嫌な予感におそるおそる振り返ると、やっぱりそこにいた。
「き、桐生さん! あなたこそ、なんでこっちに?」
絶対に来ないと思ったのに。
なんで付いてきてるのよ。
私が目を丸くすると、彼はにこりと笑った。
「だって、望月さんがこっちに来たから」
そう言って、当然のように私の横に並ぶ。
「……へ?」
呆然と見つめる。
なにを考えているのか、さっぱりわからない。
でも……まあいいか。これ以上逃げる場所もないし、階段なら誰にも会わないだろう。
わざわざここを使う人なんて、掃除か運動目的くらいしかいない。
彼がどういう意図でここまでついてきたのか。
さっきからのフレンドリーすぎる態度も含めて、謎は尽きない。
けれど、にこにこと微笑みかけてくる彼を前に、何か言い返す気力はもう残っていなかった。
そのまま階段をのぼり始めると、桐生さんも当たり前みたいに隣を歩きはじめた。
ちらりと横を見ると目が合ってしまい視線を逸らした。
しばらく無言のまま進んでいると、桐生さんが口を開いた。
「ねえ、もしかして俺、避けられてる?」
核心を突く言葉にぎくりとする。
うーん、正解だけど。正直に言うのも違う気がするし、桐生さんが悪いわけでもない。
これは完全に私の問題だ。
「いえ、別に」
前を向いたまま、足を止めず上へ向かう。
「そうかなあ。俺、なにかした?」
少し間を置いて、思い当たったように続けた。
「あ、あれかな。俺が君にナンパしてるように思った?」
軽い調子で聞いてくる。
桐生さんって、もしかしてチャラいのかな。
どうしてそこまで気にかけてくるのか。
不思議でしかたなくて、私はぴたりと立ち止まり、振り返った。
桐生さんも驚いたように立ち止まり、まっすぐこちらを見る。
「ナンパじゃないなら、なんでそんなに構うんですか?」
「え、変……かな」
きょとんとした表情で首をかしげ、純粋そうな瞳を向ける。
「俺としては、ただ君に興味があるんだけど」
それが、わからないのよ。
「それはどういう意味ですか? 私が珍しいタイプだからですか?」
一度、短く息をつく。
「それは、そうかもしれませんね。

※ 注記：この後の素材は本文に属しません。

(* ===== verification/Nro.v ===== *)
(** * NRO images: [raw/nro.rs], [read/nro.rs] and [write/nro.rs]

    The entry stub, the header, the three segments and the optional asset section: the builder,
    which writes each segment at its linked address and the header over the text segment, and the
    validated reader, over a buffer and over memory. An [option] whose [None] is a panic is the result
    of an infallible function. *)

From S2P Require Import Prelude Bytes Layout Ptr.
#[local] Open Scope Z_scope.

(** ** The structures *)

Definition NRO_MAGIC : Z := 0x304f524e.
Definition ASSET_MAGIC : Z := 0x54455341.

Record NroSegment := {
  file_off : Z;
  seg_size : Z;
}.
#[export] Instance NroSegment_layout : Layout NroSegment.
Proof.
  refine (L_struct (u32 ⊗ u32)%layout (λ '(a, b), Build_NroSegment a b)
    (λ s, (file_off s, seg_size s)) _ _); solve_struct.
Defined.

Record NroStart := {
  ns_unused : Z;
  ns_mod_offset : Z;
  ns_padding : list byte;
}.
#[export] Instance NroStart_layout : Layout NroStart.
Proof.
  refine (L_struct (u32 ⊗ u32 ⊗ byte_array 8)%layout (λ '(a, b, c), Build_NroStart a b c)
    (λ s, (ns_unused s, ns_mod_offset s, ns_padding s)) _ _); solve_struct.
Defined.

Record NroHeader := {
  nh_magic : Z;
  nh_version : Z;
  nh_size : Z;
  nh_flags : Z;
  nh_segments : list NroSegment;
  nh_bss_size : Z;
  nh_reserved : Z;
  nh_build_id : list byte;
  nh_reserved2 : list byte;
}.
#[export] Instance NroHeader_layout : Layout NroHeader.
Proof.
  refine (L_struct (u32 ⊗ u32 ⊗ u32 ⊗ u32 ⊗ (NroSegment_layout × 3) ⊗ u32 ⊗ u32
                    ⊗ byte_array 0x20 ⊗ byte_array 0x20)%layout
    (λ '(a, b, c, d, e, f, g, h, i), Build_NroHeader a b c d e f g h i)
    (λ n, (nh_magic n, nh_version n, nh_size n, nh_flags n, nh_segments n, nh_bss_size n,
           nh_reserved n, nh_build_id n, nh_reserved2 n)) _ _); solve_struct.
Defined.
#[export] Instance eta_NroHeader : Eta NroHeader := λ n,
  Build_NroHeader (nh_magic n) (nh_version n) (nh_size n) (nh_flags n) (nh_segments n)
    (nh_bss_size n) (nh_reserved n) (nh_build_id n) (nh_reserved2 n).

Record NroAssetSection := {
  as_offset : Z;
  as_size : Z;
}.
#[export] Instance NroAssetSection_layout : Layout NroAssetSection.
Proof.
  refine (L_struct (u64 ⊗ u64)%layout (λ '(a, b), Build_NroAssetSection a b)
    (λ s, (as_offset s, as_size s)) _ _); solve_struct.
Defined.

Record NroAssetHeader := {
  ah_magic : Z;
  ah_version : Z;
  ah_icon : NroAssetSection;
  ah_nacp : NroAssetSection;
  ah_romfs : NroAssetSection;
}.
#[export] Instance NroAssetHeader_layout : Layout NroAssetHeader.
Proof.
  refine (L_struct (u32 ⊗ u32 ⊗ NroAssetSection_layout ⊗ NroAssetSection_layout ⊗ NroAssetSection_layout)%layout
    (λ '(a, b, c, d, e), Build_NroAssetHeader a b c d e)
    (λ h, (ah_magic h, ah_version h, ah_icon h, ah_nacp h, ah_romfs h)) _ _); solve_struct.
Defined.

(** ** The builder *)

Record NroBuilder := {
  nb_text : option (list byte);
  nb_text_vaddr : Z;
  nb_rodata : option (list byte);
  nb_rodata_vaddr : Z;
  nb_data : option (list byte);
  nb_data_vaddr : Z;
  nb_bss_size : Z;
  nb_build_id : option (list byte);
  nb_flags : Z;
  nb_icon : option (list byte);
  nb_nacp : option (list byte);
  nb_romfs : option (list byte);
}.
#[export] Instance eta_NroBuilder : Eta NroBuilder := λ b,
  Build_NroBuilder (nb_text b) (nb_text_vaddr b) (nb_rodata b) (nb_rodata_vaddr b) (nb_data b)
    (nb_data_vaddr b) (nb_bss_size b) (nb_build_id b) (nb_flags b) (nb_icon b) (nb_nacp b)
    (nb_romfs b).

Definition NroBuilder_new : NroBuilder :=
  {| nb_text := None; nb_text_vaddr := 0; nb_rodata := None; nb_rodata_vaddr := 0; nb_data := None;
     nb_data_vaddr := 0; nb_bss_size := 0; nb_build_id := None; nb_flags := 0; nb_icon := None;
     nb_nacp := None; nb_romfs := None |}.

Definition nro_text (b : NroBuilder) (data : list byte) := b <| nb_text := Some data |>.
Definition nro_text_vaddr (b : NroBuilder) (vaddr : Z) := b <| nb_text_vaddr := vaddr |>.
Definition nro_rodata (b : NroBuilder) (data : list byte) := b <| nb_rodata := Some data |>.
Definition nro_rodata_vaddr (b : NroBuilder) (vaddr : Z) := b <| nb_rodata_vaddr := vaddr |>.
Definition nro_data (b : NroBuilder) (data : list byte) := b <| nb_data := Some data |>.
Definition nro_data_vaddr (b : NroBuilder) (vaddr : Z) := b <| nb_data_vaddr := vaddr |>.
Definition nro_bss_size (b : NroBuilder) (size : Z) := b <| nb_bss_size := size |>.
Definition nro_build_id (b : NroBuilder) (id : list byte) := b <| nb_build_id := Some id |>.
Definition nro_flags (b : NroBuilder) (flags : Z) := b <| nb_flags := flags |>.
Definition nro_asset_icon (b : NroBuilder) (data : list byte) := b <| nb_icon := Some data |>.
Definition nro_asset_nacp (b : NroBuilder) (data : list byte) := b <| nb_nacp := Some data |>.
Definition nro_asset_romfs (b : NroBuilder) (data : list byte) := b <| nb_romfs := Some data |>.

Inductive BuildError := MissingText | MissingRodata | MissingData.

Definition pad_to_alignment (data : list byte) (alignment : Z) : list byte :=
  vec_resize data (div_ceil (len data) alignment * alignment) x00.

Section build.
Context `{ZC : Zerocopy}.

Definition is_some {A} (o : option A) : bool := if o is Some _ then true else false.

(** [map_or(0, |v| v.len())]. *)
Definition opt_len (o : option (list byte)) : Z := default 0 (len <$> o).

(** An asset's recorded place, and the offset past it. *)
Definition place_asset (asset : option (list byte)) (asset_offset : Z) : option (NroAssetSection * Z) :=
  match asset with
  | Some a =>
    next ← checked_add asset_offset (len a);
    Some ({| as_offset := asset_offset; as_size := len a |}, next)
  | None => Some ({| as_offset := 0; as_size := 0 |}, asset_offset)
  end.

Definition write_asset (asset : option (list byte)) (buf : list byte) (current_pos : Z)
    : option (list byte * Z) :=
  match asset with
  | Some a =>
    end_pos ← checked_add current_pos (len a);
    buf ← copy_from_slice buf current_pos end_pos a;
    Some (buf, end_pos)
  | None => Some (buf, current_pos)
  end.

(** The asset header and the assets, from [nro_size]. The offset past the last asset is not
    computed by the code; it is in range whenever the buffer is. *)
Definition write_assets (b : NroBuilder) (buf : list byte) (nro_size : Z) : option (list byte) :=
  '(icon, asset_offset) ← place_asset (nb_icon b) 0x38;
  '(nacp, asset_offset) ← place_asset (nb_nacp b) asset_offset;
  let romfs :=
    match nb_romfs b with
    | Some r => {| as_offset := asset_offset; as_size := len r |}
    | None => {| as_offset := 0; as_size := 0 |}
    end in
  let asset_header := {| ah_magic := ASSET_MAGIC; ah_version := 0; ah_icon := icon; ah_nacp := nacp;
                         ah_romfs := romfs |} in
  header_end ← checked_add nro_size 0x38;
  buf ← copy_from_slice buf nro_size header_end (as_bytes asset_header);
  '(buf, current_pos) ← write_asset (nb_icon b) buf header_end;
  '(buf, current_pos) ← write_asset (nb_nacp b) buf current_pos;
  '(buf, _) ← write_asset (nb_romfs b) buf current_pos;
  Some buf.

(** Everything past the three required segments. [None] is a panic. *)
Definition build_image (b : NroBuilder) (text rodata data : list byte) : option (list byte) :=
  let text_padded := pad_to_alignment text 0x1000 in
  let rodata_padded := pad_to_alignment rodata 0x1000 in
  let data_padded := pad_to_alignment data 0x1000 in
  let text_offset := nb_text_vaddr b in
  let rodata_offset := nb_rodata_vaddr b in
  let data_offset := nb_data_vaddr b in
  nro_size ← checked_add_u32 data_offset (as_u32 (len data_padded));
  let has_assets := is_some (nb_icon b) || is_some (nb_nacp b) || is_some (nb_romfs b) in
  total_size ←
    (if has_assets
     then checked_sum [nro_size; 0x38; opt_len (nb_icon b); opt_len (nb_nacp b); opt_len (nb_romfs b)]
     else Some nro_size);
  buf ← vec_zeroed total_size;
  buf ← copy_from_slice buf text_offset (text_offset + len text_padded) text_padded;
  buf ← copy_from_slice buf rodata_offset (rodata_offset + len rodata_padded) rodata_padded;
  buf ← copy_from_slice buf data_offset (data_offset + len data_padded) data_padded;
  let header := (new_zeroed NroHeader) <| nh_magic := NRO_MAGIC |> <| nh_version := 0 |>
    <| nh_size := nro_size |> <| nh_flags := nb_flags b |>
    <| nh_segments := [ {| file_off := text_offset; seg_size := as_u32 (len text_padded) |};
                        {| file_off := rodata_offset; seg_size := as_u32 (len rodata_padded) |};
                        {| file_off := data_offset; seg_size := as_u32 (len data_padded) |} ] |>
    <| nh_bss_size := nb_bss_size b |> <| nh_build_id := default (zeros 0x20) (nb_build_id b) |> in
  buf ← copy_from_slice buf 0x10 0x80 (as_bytes header);
  if has_assets then write_assets b buf nro_size else Some buf.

あなたみたいに女性から人気のある男性には、縁がないタイプでしょうから」
そう言って、ぷいと顔を背ける。
「桐生さんからすれば、珍しくて、興味が湧くのかもしれないですね」
なぜかわからない。無性に腹が立った。
彼みたいな男性が私なんかに興味を持つはずがない。ずっと、そう思って生きてきた。
だから傷つくことなんてないはずだったのに。
それでも、やっぱりそうなんだと突きつけられると、少しだけ落胆してしまう。
認めたくないけど。
本当はこういうことには慣れているはずだった。
なのに、少し気を抜くだけで心の隙を突かれる。心って本当にやっかいだ。
だから人と深く関わるのは好きじゃない。
惑わされて、かき乱されて、傷つくだけだから。
黙り込んでいると、桐生さんが私の前に回り込んだ。
間近で見る表情はどこか焦っている。
「いや、そういう意味じゃなくて。本当に君のことが気になるんだ」
言葉を探すように考え、首を傾げる。
「うーん、伝わらないかな?」
困ったように眉を寄せたあと、ふっと真面目な顔になった。
「じゃあ、はっきり言うね。君に好意がある」
その瞬間、空気が変わった。
私はぽかんとしたまま彼を見つめる。
いま、なんて言った?
好意があるって……?
「えっ、うそっ」
「うそって、どうしてそう思うの?」
柔らかく笑い、穏やかに告げた。
「望月さんは魅力的だよ」
信じられないものを見るみたいに、桐生さんを見つめ返す。
なに、なんなの、この展開。
会社ではエリートで、仕事もできて、女子社員から人気のあるこのイケメンが、私に好意?
そんな、ありえない話が。
じっと見つめていると、桐生さんは照れたように少しはにかんだ。
「そんなに見つめられると、照れるなあ」
その顔がやけにきらきらして見えて、鼓動が早まる。
もう、無理。
私はその場から逃げ出した。
彼と二人でいることが、耐えられなかった。
恥ずかしすぎる。心臓が、おかしいくらいに鳴っている。
だって、初めてだった。
男性から好意があるなんて言われたのは。しかも、あんな素敵な人に。
これは夢だ。そうに決まっている。
でなければ、からかわれているだけ。
頭の中でぐるぐる考えながら、私は全速力で階段を駆け上がっていった。